RECORDS SUPPLIED:
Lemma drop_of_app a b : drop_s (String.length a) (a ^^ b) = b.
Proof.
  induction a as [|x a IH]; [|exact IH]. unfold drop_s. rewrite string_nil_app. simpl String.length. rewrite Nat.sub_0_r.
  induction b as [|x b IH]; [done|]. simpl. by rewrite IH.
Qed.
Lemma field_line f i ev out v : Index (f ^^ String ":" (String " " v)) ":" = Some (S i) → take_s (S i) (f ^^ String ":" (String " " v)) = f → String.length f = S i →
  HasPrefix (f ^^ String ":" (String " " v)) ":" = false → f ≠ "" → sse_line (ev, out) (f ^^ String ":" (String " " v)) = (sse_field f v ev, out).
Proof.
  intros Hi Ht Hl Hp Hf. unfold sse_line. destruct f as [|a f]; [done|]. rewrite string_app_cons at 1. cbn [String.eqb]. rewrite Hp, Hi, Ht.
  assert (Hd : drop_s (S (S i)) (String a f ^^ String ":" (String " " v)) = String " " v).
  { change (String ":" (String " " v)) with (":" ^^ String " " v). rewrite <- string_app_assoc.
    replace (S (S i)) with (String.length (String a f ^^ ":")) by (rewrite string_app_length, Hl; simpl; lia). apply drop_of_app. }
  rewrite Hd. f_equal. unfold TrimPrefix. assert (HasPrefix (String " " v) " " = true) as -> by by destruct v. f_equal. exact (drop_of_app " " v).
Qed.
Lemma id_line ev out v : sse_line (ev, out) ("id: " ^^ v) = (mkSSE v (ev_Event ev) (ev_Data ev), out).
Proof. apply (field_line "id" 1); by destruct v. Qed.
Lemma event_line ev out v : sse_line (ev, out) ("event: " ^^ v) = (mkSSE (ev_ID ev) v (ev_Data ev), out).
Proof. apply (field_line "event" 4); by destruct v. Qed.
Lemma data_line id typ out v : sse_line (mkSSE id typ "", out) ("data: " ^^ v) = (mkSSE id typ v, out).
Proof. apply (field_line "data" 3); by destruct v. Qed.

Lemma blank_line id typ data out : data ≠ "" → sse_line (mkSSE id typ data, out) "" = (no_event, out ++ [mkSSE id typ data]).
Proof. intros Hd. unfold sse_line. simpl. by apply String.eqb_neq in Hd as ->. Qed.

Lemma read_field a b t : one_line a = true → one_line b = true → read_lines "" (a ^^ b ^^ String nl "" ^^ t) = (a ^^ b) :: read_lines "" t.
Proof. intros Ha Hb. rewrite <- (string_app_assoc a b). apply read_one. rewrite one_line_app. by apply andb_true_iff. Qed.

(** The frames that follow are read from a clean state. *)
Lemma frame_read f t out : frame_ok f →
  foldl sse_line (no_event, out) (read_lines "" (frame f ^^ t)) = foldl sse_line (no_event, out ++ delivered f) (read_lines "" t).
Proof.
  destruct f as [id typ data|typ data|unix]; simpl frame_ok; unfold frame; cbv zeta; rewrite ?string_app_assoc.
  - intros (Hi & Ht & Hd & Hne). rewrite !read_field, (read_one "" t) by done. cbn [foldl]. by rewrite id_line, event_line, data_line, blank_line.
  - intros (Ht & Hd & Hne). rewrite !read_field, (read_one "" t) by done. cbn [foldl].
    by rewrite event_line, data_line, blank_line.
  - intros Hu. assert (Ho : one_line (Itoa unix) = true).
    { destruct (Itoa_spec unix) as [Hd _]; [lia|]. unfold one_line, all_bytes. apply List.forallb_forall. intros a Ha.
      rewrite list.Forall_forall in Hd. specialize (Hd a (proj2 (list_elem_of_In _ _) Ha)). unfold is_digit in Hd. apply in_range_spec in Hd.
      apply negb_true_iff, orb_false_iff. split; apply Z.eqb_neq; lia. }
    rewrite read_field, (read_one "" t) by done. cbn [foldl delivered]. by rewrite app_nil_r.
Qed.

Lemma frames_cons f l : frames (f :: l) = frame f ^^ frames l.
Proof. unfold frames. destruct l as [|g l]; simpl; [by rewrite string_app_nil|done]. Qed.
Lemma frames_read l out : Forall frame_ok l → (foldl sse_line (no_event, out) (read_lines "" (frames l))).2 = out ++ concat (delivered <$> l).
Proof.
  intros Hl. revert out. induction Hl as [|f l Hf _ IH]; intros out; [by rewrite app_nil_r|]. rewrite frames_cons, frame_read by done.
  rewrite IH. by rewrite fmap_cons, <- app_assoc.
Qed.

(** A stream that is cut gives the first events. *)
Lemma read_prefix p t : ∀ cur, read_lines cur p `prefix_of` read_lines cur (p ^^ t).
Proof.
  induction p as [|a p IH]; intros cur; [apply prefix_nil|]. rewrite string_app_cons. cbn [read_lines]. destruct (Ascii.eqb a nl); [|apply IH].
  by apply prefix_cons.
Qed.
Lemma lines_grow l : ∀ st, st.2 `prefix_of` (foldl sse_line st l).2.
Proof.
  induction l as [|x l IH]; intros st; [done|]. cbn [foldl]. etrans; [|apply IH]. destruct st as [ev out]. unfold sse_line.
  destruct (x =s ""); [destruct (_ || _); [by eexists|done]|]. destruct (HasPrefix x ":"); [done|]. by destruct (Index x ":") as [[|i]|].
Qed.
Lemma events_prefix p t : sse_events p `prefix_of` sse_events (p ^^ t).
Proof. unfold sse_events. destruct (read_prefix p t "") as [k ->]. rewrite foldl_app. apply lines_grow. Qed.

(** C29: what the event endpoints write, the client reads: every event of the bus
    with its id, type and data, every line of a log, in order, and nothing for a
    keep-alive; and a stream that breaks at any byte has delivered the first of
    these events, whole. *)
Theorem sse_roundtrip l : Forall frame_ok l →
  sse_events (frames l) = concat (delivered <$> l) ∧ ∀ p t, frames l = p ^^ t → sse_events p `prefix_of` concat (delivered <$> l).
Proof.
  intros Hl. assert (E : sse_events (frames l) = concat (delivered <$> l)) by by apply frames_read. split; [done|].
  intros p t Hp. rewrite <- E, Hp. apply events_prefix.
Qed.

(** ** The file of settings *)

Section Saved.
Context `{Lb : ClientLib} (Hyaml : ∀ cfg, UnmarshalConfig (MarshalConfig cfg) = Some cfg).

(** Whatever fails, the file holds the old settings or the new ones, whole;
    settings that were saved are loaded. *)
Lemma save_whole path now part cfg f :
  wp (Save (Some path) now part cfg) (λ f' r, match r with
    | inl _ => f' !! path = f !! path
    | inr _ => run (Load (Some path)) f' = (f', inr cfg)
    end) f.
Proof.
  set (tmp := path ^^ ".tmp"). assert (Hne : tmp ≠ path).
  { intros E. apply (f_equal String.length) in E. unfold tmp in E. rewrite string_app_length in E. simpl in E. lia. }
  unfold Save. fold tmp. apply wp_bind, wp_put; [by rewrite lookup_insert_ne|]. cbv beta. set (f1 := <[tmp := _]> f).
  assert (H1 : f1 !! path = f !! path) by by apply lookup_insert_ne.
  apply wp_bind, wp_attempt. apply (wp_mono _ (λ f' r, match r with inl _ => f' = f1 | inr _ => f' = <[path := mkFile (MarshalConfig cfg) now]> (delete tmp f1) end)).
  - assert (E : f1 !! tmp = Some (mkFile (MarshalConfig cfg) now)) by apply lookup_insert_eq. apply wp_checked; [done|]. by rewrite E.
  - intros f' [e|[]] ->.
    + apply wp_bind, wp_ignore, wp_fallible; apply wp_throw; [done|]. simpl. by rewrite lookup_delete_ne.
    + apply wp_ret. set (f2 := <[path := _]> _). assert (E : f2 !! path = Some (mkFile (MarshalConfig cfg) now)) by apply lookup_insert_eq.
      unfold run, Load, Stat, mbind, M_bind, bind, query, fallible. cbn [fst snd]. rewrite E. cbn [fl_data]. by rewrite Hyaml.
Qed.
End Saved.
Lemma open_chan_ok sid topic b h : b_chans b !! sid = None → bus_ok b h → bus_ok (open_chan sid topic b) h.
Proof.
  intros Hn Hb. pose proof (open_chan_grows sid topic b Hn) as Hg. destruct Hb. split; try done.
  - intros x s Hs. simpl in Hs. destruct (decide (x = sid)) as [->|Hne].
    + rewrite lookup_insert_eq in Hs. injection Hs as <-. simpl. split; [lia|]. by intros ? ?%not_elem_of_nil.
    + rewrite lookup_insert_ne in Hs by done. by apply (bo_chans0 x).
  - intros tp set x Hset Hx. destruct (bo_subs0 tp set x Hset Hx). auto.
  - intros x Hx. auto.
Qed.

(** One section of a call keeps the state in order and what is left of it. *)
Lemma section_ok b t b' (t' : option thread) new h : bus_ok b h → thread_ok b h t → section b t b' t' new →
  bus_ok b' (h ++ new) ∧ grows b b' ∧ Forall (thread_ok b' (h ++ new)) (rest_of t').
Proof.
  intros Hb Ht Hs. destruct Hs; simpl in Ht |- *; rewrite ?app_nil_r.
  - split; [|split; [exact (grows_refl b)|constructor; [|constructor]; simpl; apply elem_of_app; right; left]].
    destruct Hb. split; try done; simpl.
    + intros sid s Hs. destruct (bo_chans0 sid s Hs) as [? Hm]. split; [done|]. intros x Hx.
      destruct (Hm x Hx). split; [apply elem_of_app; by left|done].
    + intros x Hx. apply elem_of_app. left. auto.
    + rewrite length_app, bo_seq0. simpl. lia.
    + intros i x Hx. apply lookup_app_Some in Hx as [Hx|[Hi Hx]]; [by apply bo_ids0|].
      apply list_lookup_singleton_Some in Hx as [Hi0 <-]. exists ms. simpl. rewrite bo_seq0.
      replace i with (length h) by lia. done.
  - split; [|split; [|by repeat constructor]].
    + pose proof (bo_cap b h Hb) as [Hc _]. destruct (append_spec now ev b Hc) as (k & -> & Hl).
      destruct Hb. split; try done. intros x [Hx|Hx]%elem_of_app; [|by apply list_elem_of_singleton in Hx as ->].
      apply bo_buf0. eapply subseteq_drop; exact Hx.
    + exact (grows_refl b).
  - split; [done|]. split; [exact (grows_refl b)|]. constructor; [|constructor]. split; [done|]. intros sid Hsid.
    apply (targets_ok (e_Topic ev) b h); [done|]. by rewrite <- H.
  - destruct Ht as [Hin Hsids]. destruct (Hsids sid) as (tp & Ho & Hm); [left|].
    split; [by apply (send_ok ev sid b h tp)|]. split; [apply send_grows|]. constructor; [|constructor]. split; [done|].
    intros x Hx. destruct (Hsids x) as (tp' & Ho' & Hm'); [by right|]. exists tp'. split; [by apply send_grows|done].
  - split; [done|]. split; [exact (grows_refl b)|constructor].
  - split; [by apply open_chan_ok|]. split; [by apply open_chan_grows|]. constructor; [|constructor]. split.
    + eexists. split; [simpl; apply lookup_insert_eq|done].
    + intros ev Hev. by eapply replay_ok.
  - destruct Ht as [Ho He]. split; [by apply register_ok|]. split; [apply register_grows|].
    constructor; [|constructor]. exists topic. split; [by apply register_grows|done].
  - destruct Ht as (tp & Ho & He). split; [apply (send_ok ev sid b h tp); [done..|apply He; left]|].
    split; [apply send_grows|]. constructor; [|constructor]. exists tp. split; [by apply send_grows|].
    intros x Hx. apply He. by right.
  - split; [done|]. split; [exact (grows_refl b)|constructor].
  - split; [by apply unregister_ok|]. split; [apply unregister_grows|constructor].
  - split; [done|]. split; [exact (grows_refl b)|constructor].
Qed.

GOAL OF THE EXERCISE: All lines above from the line with "intros Hl. revert" through the line with "(** C29: what", both included, are to be set down exactly, with nothing else.

OUTPUT OF THE EXERCISE:
  intros Hl. revert out. induction Hl as [|f l Hf _ IH]; intros out; [by rewrite app_nil_r|]. rewrite frames_cons, frame_read by done.
  rewrite IH. by rewrite fmap_cons, <- app_assoc.
Qed.

(** A stream that is cut gives the first events. *)
Lemma read_prefix p t : ∀ cur, read_lines cur p `prefix_of` read_lines cur (p ^^ t).
Proof.
  induction p as [|a p IH]; intros cur; [apply prefix_nil|]. rewrite string_app_cons. cbn [read_lines]. destruct (Ascii.eqb a nl); [|apply IH].
  by apply prefix_cons.
Qed.
Lemma lines_grow l : ∀ st, st.2 `prefix_of` (foldl sse_line st l).2.
Proof.
  induction l as [|x l IH]; intros st; [done|]. cbn [foldl]. etrans; [|apply IH]. destruct st as [ev out]. unfold sse_line.
  destruct (x =s ""); [destruct (_ || _); [by eexists|done]|]. destruct (HasPrefix x ":"); [done|]. by destruct (Index x ":") as [[|i]|].
Qed.
Lemma events_prefix p t : sse_events p `prefix_of` sse_events (p ^^ t).
Proof. unfold sse_events. destruct (read_prefix p t "") as [k ->]. rewrite foldl_app. apply lines_grow. Qed.

(** C29: what the event endpoints write, the client reads: every event of the bus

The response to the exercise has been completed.